Inevitably, there are gaps (notably in the arena of broadcaster VOD) which may need addressing further down the line. Such gaps though are something of a quibble at this stage.

It is perhaps best to think of UKOM more as an idea in action than a data set or tool per se. Rule #2 of the Six Simple Rules is to Re-inforce Integrators. Integrators being “those individuals or units whose influence makes a difference on the work of others — by looking for points of tension, where people are doing the hard work of cooperating. Integrators bring others together and drive processes. They work at the nexus where constraints and requirements often meet.”[1]
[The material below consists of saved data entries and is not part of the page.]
(** ** Reading back a printed number *)
Lemma match_digits_pretty (n : N) c r :
  digit_value c = None →
  match_digits (pretty n +:+ String c r) = Some (to_number (Z.of_N n), String c r).
Proof.
  intros Hc. pose proof (read_digits_pretty n (String c r)) as Hread.
  cbn [read_digits] in Hread. rewrite Hc in Hread. unfold match_digits. revert Hread.
  destruct (pretty n +:+ String c r) as [|h t] eqn:Hp; intros Hread; [done|].
  destruct (digit_value h) as [v|] eqn:Hh; [by rewrite Hread|]. exfalso.
  cbn [read_digits] in Hread. rewrite Hh in Hread. injection Hread as <- <-. cbn in Hp. by injection Hp as <- _.
Qed.

Lemma pretty_Z_nonneg n : 0 ≤ n → pretty n = pretty (Z.to_N n).
Proof. by destruct n. Qed.

(** The text of a mock error matches at its first character. *)
Lemma hash_pattern_mock n :
  0 ≤ n ≤ 2 ^ 53 → hash_pattern (toSorobanErrorString n) = Some n.
Proof.
  intros Hn. unfold hash_pattern, toSorobanErrorString.
  rewrite decimal_pretty, pretty_Z_nonneg by lia.
  change (match_digits (pretty (Z.to_N n) +:+ ")") ≫=
          (λ '(m, s), _ ← strip_prefix ")" s; Some m) = Some n).
  rewrite match_digits_pretty by done. cbn.
  rewrite Z2N.id by lia. by rewrite to_number_exact by lia.
Qed.

Lemma extract_mock_code n :
  0 ≤ n ≤ 2 ^ 53 →
  extractContractErrorCode (RawString (toSorobanErrorString n)) = Some n.
Proof.
  intros Hn. unfold extractContractErrorCode. cbn [errorText].
  rewrite bool_decide_eq_false_2 by done.
  assert (find_match hash_pattern (toSorobanErrorString n) = Some n) as ->; [|done].
  pose proof (hash_pattern_mock n Hn) as H. unfold find_match.
  destruct (toSorobanErrorString n); by rewrite H.
Qed.

(** ** What every family promises

    A family is an enumeration with numbers and messages, and a parser; the
    laws tie the parser to the table. *)
Class ErrorFamily (T : Type) := {
  family_num : T → Z;
  family_message : T → string;
  family_parse : RawError → TypedError;
}.
Class ErrorFamilyLaws (T : Type) `{ErrorFamily T} := {
  family_num_range (c : T) : 0 ≤ family_num c ≤ 2 ^ 53;
  family_num_inj (c d : T) : family_num c = family_num d → c = d;
  family_parse_code (c : T) (raw : RawError) :
    extractContractErrorCode raw = Some (family_num c) →
    family_parse raw = mkTypedError (family_num c) (family_message c);
}.

Lemma find_code_inj {T} (members : list T) (num : T → Z) (c d : T) :
  find_code members num (num c) = Some c → find_code members num (num d) = Some d →
  num c = num d → c = d.
Proof. intros Hc Hd H. rewrite H, Hd in Hc. congruence. Qed.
UKOM has got to where it is now by doing exactly this – working where the constraints of platform-specific metrics and the requirement for cross-channel metrics meet. And whereas the Ipsos technology platform can only really be judged post launch, the fact of the matter is that UKOM has created a broadly based coalition of interest sufficiently supportive to get to a credible solution. Not just its four trade body ‘owners’ (IAB, AOP, ISBA and IPA in an advisory capacity) but a much wider group encompassing the BBC, OFCOM, Newsworks, Magnetic, PAMCo and others.

This will not have been an easy task. The global platforms have the success that they have substantially by playing on a global scale, so engaging with the UK market specifically runs counter to strategy. Blended publishers for whom a digital future dovetails a declining print model and vitally maintained heritage of journalistic standards have only limited common interest with platforms. Indeed, it is this very lack of common interest and conformity of definition that has thwarted previous JIC (Joint Industry Committee) attempts at joined-up audience measurement.

It is to the enormous credit of the effective underwriting partners (comScore historically and Ipsos from January 2021 who licence UKOM endorsement) to seize the ambition and make it tangible. It is tempting to see UKOM unfolding over the next three to five years as the successful digital platforms did: build a great product that gets saturation, repeat adoption through excellent delivery and only fully monetise at the point of indispensability. Indeed, the adoption of UKOM data by PAMCo is an example of extending reach that adds to the core proposition as well as to PAMCo. But structural, political and economic barriers remain. There are gaps to be closed and some crunch decisions to come, not least the relationship for ISBA between UKOM and their own Origin project. And of course, all this pre-supposes a delivery to pitch promise that gets UKOM real traction in multiple applications across the digital ecosystem. The last of the Six Simple Rules is: ‘Reward those who cooperate’. Make tangibly famous those who make things better. It is far too easy to take a cynical line on initiatives – media communities in general are prone to this – and we all deserve better. So whichever corner of the LUMAscape (arguably another example of complicatedness making complexity worse) you’re in, you’re in a position to see the potential for an integrating idea that might help us all.